-- Data excerpts follows --

Lemma wr_string_tail s : no_nul s → wire_reads string_tail (s ++ [0]) (s, false).
Proof.
  intros Hs [d o f] rest Hf Hd. simpl in *. subst f.
  apply drop_eq_app_split in Hd as (pre & -> & ->); [|by destruct s].
  rewrite -app_assoc /=. unfold string_tail, rd_len. simpl.
  rewrite scan_nul_app //; [|rewrite !length_app /=; lia].
  rewrite !length_app /=.
  destruct (Nat.leb_spec (length pre + (length s + S (length rest))) (length pre + length s));
    [lia|].
  replace (length pre + length s - length pre)%nat with (length s) by lia.
  rewrite drop_app_length take_app_length.
  unfold advance, with_off. cbn [rd_off rd_data rd_failed].
  f_equal. f_equal. lia.
Qed.

Lemma wr_arbitrary_tail v :
  wire_reads (arbitrary_tail (Z.of_nat (length v))) v v.
Proof.
  intros [d o f] rest Hf Hd. simpl in *. subst f. unfold arbitrary_tail, rd_len. simpl.
  pose proof (f_equal length Hd) as Hl. rewrite length_drop length_app in Hl.
  destruct (Z.ltb_spec (Z.of_nat (length d - o)) (Z.of_nat (length v))); [lia|].
  by rewrite Nat2Z.id Hd take_app_length.
Qed.

Lemma wr_take_channels bs i map :
  (i + length bs ≤ length map)%nat →
  wire_reads (take_channels (length bs) i map) bs
    (take i map ++ bs ++ drop (i + length bs) map).
Proof.
  revert i map. induction bs as [|b bs IH]; intros i map Hle; simpl.
  { rewrite Nat.add_0_r take_drop. apply wr_ret. }
  eapply (wr_bind _ _ [b]); [apply wr_Take8|].
  destruct (Nat.ltb_spec i (length map)); [|simpl in *; lia].
  specialize (IH (S i) (<[i:=b]> map)). rewrite length_insert in IH.
  simpl in Hle. specialize (IH ltac:(lia)).
  rewrite (take_S_r _ _ b) in IH; [|by rewrite list_lookup_insert_eq].
  rewrite take_insert_ge in IH; [|lia]. rewrite drop_insert_lt in IH; [|lia].
  rewrite -app_assoc /= in IH.
  by replace (i + S (length bs))%nat with (S (i + length bs)) by lia.
Qed.

Lemma wr_take_volumes v n i first :
  is_u32 v →
  wire_reads (take_volumes n i first) (Nat.iter n (app (be32_bytes v)) [])
    (if (0 <? n)%nat && (i =? 0)%nat then v else first).
Proof.
  intros Hv. revert i first. induction n as [|n IH]; intros i first; [apply wr_ret|].
  simpl take_volumes. cbn [Nat.iter]. eapply wr_bind; [by apply wr_Take32|].
  specialize (IH (S i) (match i with O => v | S _ => first end)).
  rewrite andb_false_r in IH. destruct i; apply IH.
Qed.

-- Data excerpts concluded --

* [To do]
Only the lines from the first line of the material above through the line that contains "replace (length pre" should be quoted, each one exactly.

* [Your solution]
Lemma wr_string_tail s : no_nul s → wire_reads string_tail (s ++ [0]) (s, false).
Proof.
  intros Hs [d o f] rest Hf Hd. simpl in *. subst f.
  apply drop_eq_app_split in Hd as (pre & -> & ->); [|by destruct s].
  rewrite -app_assoc /=. unfold string_tail, rd_len. simpl.
  rewrite scan_nul_app //; [|rewrite !length_app /=; lia].
  rewrite !length_app /=.
  destruct (Nat.leb_spec (length pre + (length s + S (length rest))) (length pre + length s));
    [lia|].
  replace (length pre + length s - length pre)%nat with (length s) by lia.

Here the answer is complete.